## THE TASK
Pick out the lines below with "given" and list them.

*** Opening of DATA TO PROCESS ***

(* ===== verification/CommandLine.v ===== *)
(** * Command lines (cmd/daemon/main.go and examples/)

    The flags the four programs declare, and package flag's parser that reads
    them: what a command line sets, and the mains run from it. The usage texts are
    left out. *)

From S2P Require Import Prelude Enums Taps Transports Process PanPath TracerMsg ServerSelector QuicTracer.
From S2P Require Import LuaApi LuaSelector LuaStats Daemon DaemonRun Convenience Examples.
From S2P Require GobRpc.
Local Open Scope Z_scope.

(** ** strconv *)

(** [strconv.ParseBool] *)
Definition ParseBool (s : string) : option bool :=
  if bool_decide (s ∈ ["1"; "t"; "T"; "true"; "TRUE"; "True"]%string) then Some true
  else if bool_decide (s ∈ ["0"; "f"; "F"; "false"; "FALSE"; "False"]%string) then Some false
  else None.

Definition lower (c : ascii) : ascii :=
  if (65 <=? Z.of_N (N_of_ascii c)) && (Z.of_N (N_of_ascii c) <=? 90)
  then ascii_of_N (N_of_ascii c + 32) else c.

(** The value of a digit, decimal or a letter. *)
Definition digit_of (c : ascii) : option Z :=
  let n := Z.of_N (N_of_ascii (lower c)) in
  if (48 <=? n) && (n <=? 57) then Some (n - 48)
  else if (97 <=? n) && (n <=? 122) then Some (n - 97 + 10)
  else None.

(** The loop of [strconv.ParseUint] with base prefixes: underscores are skipped,
    values of 2^64 and above are out of range. *)
Fixpoint ParseUint_from (base n : Z) (s : string) : option Z :=
  match s with
  | EmptyString => Some n
  | String c s =>
      if bool_decide (c = "_"%char) then ParseUint_from base n s
      else
        d ← digit_of c;
        if (base <=? d) || (2 ^ 64 <=? n * base + d) then None
        else ParseUint_from base (n * base + d) s
  end.

(** [underscoreOK]: after a digit or the prefix, and before a digit. *)
Fixpoint underscores_ok (hex : bool) (last : ascii) (s : string) : bool :=
  match s with
  | EmptyString => bool_decide (last ≠ "_"%char)
  | String c s =>
      if match digit_of c with Some d => (d <? 10) || (hex && (d <? 16)) | None => false end
      then underscores_ok hex "0" s
      else if bool_decide (c = "_"%char)
      then if bool_decide (last = "0"%char) then underscores_ok hex "_" s else false
      else if bool_decide (last = "_"%char) then false else underscores_ok hex "!" s
  end.

(** [strconv.ParseUint(s, 0, 64)] *)
Definition ParseUint (s : string) : option Z :=
  match s with
  | EmptyString => None
  | String "0" (String p (String c r)) =>
      let s := String c r in
      let prefixed base hex := if underscores_ok hex "0" s then ParseUint_from base 0 s else None in
      if bool_decide (lower p = "b"%char) then prefixed 2 false
      else if bool_decide (lower p = "o"%char) then prefixed 8 false
      else if bool_decide (lower p = "x"%char) then prefixed 16 true
      else if underscores_ok false "0" (String p s) then ParseUint_from 8 0 (String p s) else None
  | String "0" r => if underscores_ok false "0" r then ParseUint_from 8 0 r else None
  | _ => if underscores_ok false "^" s then ParseUint_from 10 0 s else None
  end.

(** [strconv.ParseInt(s, 0, 64)] *)
Definition ParseInt (s : string) : option Z :=
  let '(neg, s) := match s with
                   | String "-" s => (true, s)
                   | String "+" s => (false, s)
                   | _ => (false, s)
                   end in
  n ← ParseUint s;
  if (neg : bool) then if n <=? 2 ^ 63 then Some (- n) else None
  else if n <? 2 ^ 63 then Some n else None.

Example ParseInt_samples :
  ParseInt <$> ["10000000"; "-5"; "0x1F"; "1_000"; "_1"; "0b102"; "0_7"; "0"; "08"; "9223372036854775808"; ""; "0x"]%string
  = [Some 10000000; Some (-5); Some 31; Some 1000; None; None; Some 7; Some 0; None; None; None; None].
Proof. vm_compute. reflexivity. Qed.

(** ** Package flag *)

(** The variable behind a flag, with its type. *)
Inductive value := VString (s : string) | VBool (b : bool) | VInt64 (z : Z).

(** The flags of the process, with their values. *)
Abbreviation flag_set := (gmap string value).

Definition declare (name : string) (v : value) : GoM flag_set unit :=
  formal ← get_state;
  match formal !! name with
  | Some _ => panic ("flag redefined: " +:+ name)
  | None => modify <[name := v]>
  end.
Definition StringVar (name default : string) : GoM flag_set unit := declare name (VString default).
Definition BoolVar (name : string) (default : bool) : GoM flag_set unit := declare name (VBool default).
Definition Int64Var (name : string) (default : Z) : GoM flag_set unit := declare name (VInt64 default).

(** A text as a value of the type of [v]. *)
Definition read_as (v : value) (s : string) : option value :=
  match v with
  | VString _ => Some (VString s)
  | VBool _ => VBool <$> ParseBool s
  | VInt64 _ => VInt64 <$> ParseInt s
  end.
Definition is_bool (v : value) : bool := match v with VBool _ => true | _ => false end.

(** [name=value]; the first character is never the separator. *)
Fixpoint cut (s : string) : string * option string :=
  match s with
  | EmptyString => (EmptyString, None)
  | String c s =>
      if bool_decide (c = "="%char) then (EmptyString, Some s)
      else let '(n, v) := cut s in (String c n, v)
  end.
Definition name_value (s : string) : string * option string :=
  match s with
  | EmptyString => (EmptyString, None)
  | String c s => let '(n, v) := cut s in (String c n, v)
  end.

(** What the head of the arguments is: a flag with its new value, the end of the
    flags, a fault with its message, or a request for help. *)
Inductive parsed := Sets (name : string) (v : value) (args : list string)
  | Stops (args : list string) | Faults (msg : string) | Helps.

(** [f.Value.Set(s)] *)
Definition set_value (name : string) (v : value) (s : string) (args : list string) : parsed :=
  match read_as v s with
  | Some v => Sets name v args
  | None => Faults ("invalid value for flag -" +:+ name)
  end.

(** The rest of a flag's argument after the dashes. *)
Definition parse_name (formal : flag_set) (s : string) (rest : list string) : parsed :=
  let '(name, given) := name_value s in
  match formal !! name with
  | None =>
      if bool_decide (name ∈ ["help"; "h"]%string) then Helps
      else Faults ("flag provided but not defined: -" +:+ name)
  | Some v =>
      match given, rest with
      | Some x, _ => set_value name v x rest
      | None, _ =>
          if is_bool v then Sets name (VBool true) rest
          else match rest with
               | [] => Faults ("flag needs an argument: -" +:+ name)
               | x :: rest => set_value name v x rest
               end
      end
  end.

Definition bad_name (s : string) : bool :=
  match s with String c _ => bool_decide (c = "-"%char ∨ c = "="%char) | EmptyString => true end.

(** [parseOne] *)
Definition parseOne (formal : flag_set) (args : list string) : parsed :=
  match args with
  | String "-" EmptyString :: _ | [] => Stops args
  | String "-" (String "-" EmptyString) :: rest => Stops rest
  | String "-" (String "-" s) :: rest =>
      if bad_name s then Faults ("bad flag syntax: --" +:+ s) else parse_name formal s rest
  | String "-" s :: rest =>
      if bad_name s then Faults ("bad flag syntax: -" +:+ s) else parse_name formal s rest
  | _ => Stops args
  end.
(** * Shallow embedding of kajappka-rating-service

    Models the rating entity (part_003: [Rating], [valid]), the MongoDB
    backed repository (part_003: [MongoRatingRepository]), the user
    authenticator (part_003: [AuthenticateUser]), the middlewares
    (part_000) and the [App] handlers and router wiring (app.go).

    The MongoDB collection is an explicit state: the list of stored
    documents in natural order, a flag telling whether the server is
    reachable, and a trace of the collection operations issued.  Go
    errors are values ([result]); a Go panic (failed type assertion)
    aborts the computation ([None] in the monad [M]). *)

From Stdlib Require Import String Ascii ZArith QArith List Bool Lia.
From Stdlib Require Import Sorting.Sorted Sorting.Permutation.
Import ListNotations.

Set Warnings "-register-all".

Open Scope string_scope.
Open Scope Z_scope.

(* ------------------------------------------------------------------ *)
(** ** Data model (part_003) *)

(** [User]: the identity returned by the verifier. *)
Record User := mkUser {
  ID : string;
  Email : string;
  Nickname : string;
  ProfilePhoto : string
}.

Definition zero_user : User := mkUser "" "" "" "".

(** [Rating]: the Go struct.  The Go field [Rating] (type [int]) is named
    [rating] here, since the record type already owns the name. *)
Record Rating := mkRating {
  UserID : string;
  GameID : string;
  rating : Z
}.

Definition zero_rating : Rating := mkRating "" "" 0.

(** [func (r Rating) valid() bool { return r.Rating >= 1 && r.Rating <= 5 }] *)
Definition valid (r : Rating) : bool :=
  (1 <=? rating r) && (rating r <=? 5).
(** * KWS.py: keyword detection and scoring

    A shallow embedding of [KWS.py]: [detect_keywords], [compute_accuracy],
    [compute_individual_keyword_metrics] and their callers [audio_to_text]
    and [main].  Audio conversion, transcription, the reading of the wav
    file and plotting are calls into libraries: they are parameters of the
    callers, seen through their outcomes.

    Modelling conventions.
    - A Python [str] is a Rocq [string]; one Rocq character stands for one
      Python character (a code point below 256).  On such strings
      [str.lower] acts character by character, see [lower].
    - A Python [int] is a [Z]; [len] returns [Z.of_nat] of a length.
    - A [dict] with [str] keys is a [gmap string _]; a [set] is a [gset].
      The order of a dict shows in one place, the loop of [main] over the
      metrics; it is taken from the keyword list, see [insertion_order].
    - A raised exception ends the call: functions return a [result].
    - [print] appends a line to the [stdout] field of the loop state.
    - A [float] is a member of a carrier [R] with the operations of
      [Number]; the carriers are [Q] and binary64. *)

From Stdlib Require Import PrimFloat.
From Stdlib Require Import ZArith Ascii String QArith Lqa.
From Stdlib Require FloatOps FloatAxioms SpecFloat Uint63.
From stdpp Require Import gmap strings list fin_maps.

Local Open Scope string_scope.
Local Open Scope list_scope.
Local Open Scope Z_scope.

(** * Part I: the program *)

(** ** Exceptions *)

Inductive exn : Type :=
| KeyError (key : string)
| ZeroDivisionError.

Inductive result (A : Type) : Type :=
| Ok (a : A)
| Raise (e : exn).
Arguments Ok {A} a.
Arguments Raise {A} e.

#[global] Instance result_bind : MBind result :=
  fun A B f r => match r with Ok a => f a | Raise e => Raise e end.

(** [for x in xs: st = body st x], stopping at the first exception. *)
Fixpoint for_each {A S : Type} (body : S -> A -> result S) (st : S)
    (xs : list A) : result S :=
  match xs with
  | [] => Ok st
  | x :: xs' => st' ← body st x; for_each body st' xs'
  end.

(** ** Built-in string operations *)

(** [str.lower] on one character: the upper-case letters below code point
    256 are A-Z (65-90) and the Latin-1 capitals 192-222 except 215, the
    multiplication sign; each has its lower-case form 32 places up. *)
Definition lower_char (c : ascii) : ascii :=
  let n := nat_of_ascii c in
  if ((65 <=? n) && (n <=? 90) ||
      (192 <=? n) && (n <=? 222) && negb (n =? 215))%nat
  then ascii_of_nat (n + 32) else c.

Fixpoint lower (s : string) : string :=
  match s with
  | EmptyString => EmptyString
  | String c s' => String (lower_char c) (lower s')
  end.

(** [len(s)] *)
Definition len (s : string) : Z := Z.of_nat (String.length s).

(** [s.find(sub)]: the lowest index at which [sub] occurs in [s], or [-1]. *)
Definition find (s sub : string) : Z :=
  match String.index 0 sub s with
  | Some i => Z.of_nat i
  | None => -1
  end.

(** An index of a slice, brought into [0 .. n] the way Python does it:
    a negative index counts from the end, everything is clamped. *)
Definition slice_index (n : nat) (i : Z) : nat :=
  Z.to_nat (Z.min (Z.of_nat n) (Z.max 0 (if i <? 0 then i + Z.of_nat n else i))).

(** [s[i:j]] *)
Definition slice (s : string) (i j : Z) : string :=
  let a := slice_index (String.length s) i in
  let b := slice_index (String.length s) j in
  String.substring a (b - a) s.

(** Truth value of [transcription], which is [None] or a [str]. *)
Definition truthy (transcription : option string) : bool :=
  match transcription with
  | Some (String _ _) => true
  | _ => false
  end.

(** ** detect_keywords (lines 41-60) *)

(** The three values [detect_keywords] builds and returns, and the lines it
    prints on the way. *)
Record detection : Type := Detection {
  keyword_intervals : list (string * Z * Z);
  detected_keywords : list string;
  keyword_positions : gmap string (list (Z * Z));
  stdout : list string
}.

(** [{keyword: [] for keyword in keywords}] *)
Definition empty_positions (keywords : list string) : gmap string (list (Z * Z)) :=
  foldl (fun d keyword => <[keyword := []]> d) ∅ keywords.

(** The body of the [for] loop.  The two [append]s of lines 55-56 come
    before the subscript of line 57, which raises [KeyError] when the
    lower-cased keyword is no key of the dict. *)
Definition detect_body (transcription : string) (st : detection)
    (keyword : string) : result detection :=
  let keyword := lower keyword in
  let start := find transcription keyword in
  if negb (start =? -1) then
    let end_ := start + len keyword in
    let intervals := keyword_intervals st ++ [(keyword, start, end_)] in
    let detected := detected_keywords st ++ [keyword] in
    match keyword_positions st !! keyword with
    | Some l =>
        Ok (Detection intervals detected
              (<[keyword := l ++ [(start, end_)]]> (keyword_positions st))
              (stdout st))
    | None => Raise (KeyError keyword)
    end
  else
    Ok (Detection (keyword_intervals st) (detected_keywords st)
          (keyword_positions st)
          (stdout st ++ ["Keyword '" +:+ keyword +:+ "' not found."])).

Definition detect_keywords (transcription : option string)
    (keywords : list string) : result detection :=
  let st := Detection [] [] (empty_positions keywords) [] in
  match transcription with
  | Some t =>
      if truthy transcription
      then for_each (detect_body (lower t)) st keywords
      else Ok st
  | None => Ok st
  end.

(** ** Numbers of the metrics

    The metrics are Python [float]s, and the fallback [0] is an [int] of the
    same value.  The scoring functions are written once over an interface
    of the operations they use and read at two carriers: [Q], where every
    operation is exact, and [float], the binary64 numbers Python computes
    with.  An [int] enters through [of_int]; on binary64 this is exact
    below 2^53, far above any list length. *)

Class Number (R : Type) : Type := {
  of_int : Z -> R;
  add : R -> R -> R;
  mul : R -> R -> R;
  quotient : R -> R -> R;
  is_zero : R -> bool;
  positive : R -> bool;
  positive_not_zero : forall x, positive x = true -> is_zero x = false
}.

(** [x > 0] on rationals *)
Definition Q_positive (x : Q) : bool :=
  match (0 ?= x)%Q with Lt => true | _ => false end.

Lemma Q_positive_not_zero (x : Q) : Q_positive x = true -> Qeq_bool x 0 = false.
Proof.
  unfold Q_positive. destruct (0 ?= x)%Q eqn:Hc; try done. intros _.
  apply Qlt_alt in Hc. apply not_true_is_false. intros He.
  apply Qeq_bool_iff in He. rewrite He in Hc. by apply Qlt_irrefl in Hc.
Qed.

#[global] Instance Q_number : Number Q := {|
  of_int := inject_Z;
  add := Qplus;
  mul := Qmult;
  quotient := Qdiv;
  is_zero := fun x => Qeq_bool x 0;
  positive := Q_positive;
  positive_not_zero := Q_positive_not_zero
|}.

(** [float(z)] *)
Definition float_of_int (z : Z) : float :=
  if z <? 0 then PrimFloat.opp (PrimFloat.of_uint63 (Uint63.of_Z (- z)))
  else PrimFloat.of_uint63 (Uint63.of_Z z).

Lemma float_positive_not_zero (x : float) :
  PrimFloat.ltb PrimFloat.zero x = true -> PrimFloat.eqb x PrimFloat.zero = false.
Proof.
  rewrite FloatAxioms.ltb_spec, FloatAxioms.eqb_spec.
  change (FloatOps.Prim2SF PrimFloat.zero) with (SpecFloat.S754_zero false).
  by destruct (FloatOps.Prim2SF x) as [[]|[]| |[] ? ?].
Qed.

#[global] Instance float_number : Number float := {|
  of_int := float_of_int;
  add := PrimFloat.add;
  mul := PrimFloat.mul;
  quotient := PrimFloat.div;
  is_zero := fun x => PrimFloat.eqb x PrimFloat.zero;
  positive := fun x => PrimFloat.ltb PrimFloat.zero x;
  positive_not_zero := float_positive_not_zero
|}.

(** ** The scoring functions *)

Section Scoring.
Context {R : Type} `{Number R}.

(** [a / b] on two [int]s *)
Definition int_truediv (a b : Z) : result R :=
  if b =? 0 then Raise ZeroDivisionError
  else Ok (quotient (of_int a) (of_int b)).

(** [x / y] on two [float]s *)
Definition float_truediv (x y : R) : result R :=
  if is_zero y then Raise ZeroDivisionError else Ok (quotient x y).

(** [true_positives / (true_positives + other)
     if (true_positives + other) > 0 else 0],
    the expression of lines 70, 71, 86 and 87. *)
Definition ratio_of (true_positives other : Z) : result R :=
  if true_positives + other >? 0
  then int_truediv true_positives (true_positives + other)
  else Ok (of_int 0).

(** [2 * (precision * recall) / (precision + recall)
     if (precision + recall) > 0 else 0],
    the expression of lines 72 and 88. *)
Definition f1_of (precision recall : R) : result R :=
  if positive (add precision recall)
  then float_truediv (mul (of_int 2) (mul precision recall)) (add precision recall)
  else Ok (of_int 0).

(** *** compute_accuracy (lines 62-74) *)

Definition compute_accuracy (detected_keywords keywords : list string)
    : result (R * R * R) :=
  let true_positives :=
    Z.of_nat (size (list_to_set detected_keywords ∩ list_to_set keywords
                    : gset string)) in
  let false_positives := Z.of_nat (length detected_keywords) - true_positives in
  let false_negatives := Z.of_nat (length keywords) - true_positives in
  precision ← ratio_of true_positives false_positives;
  recall ← ratio_of true_positives false_negatives;
  f1_score ← f1_of precision recall;
  Ok (precision, recall, f1_score).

*** Close of DATA TO PROCESS ***

## RESULT FOR THIS EXERCISE
  let '(name, given) := name_value s in
      match given, rest with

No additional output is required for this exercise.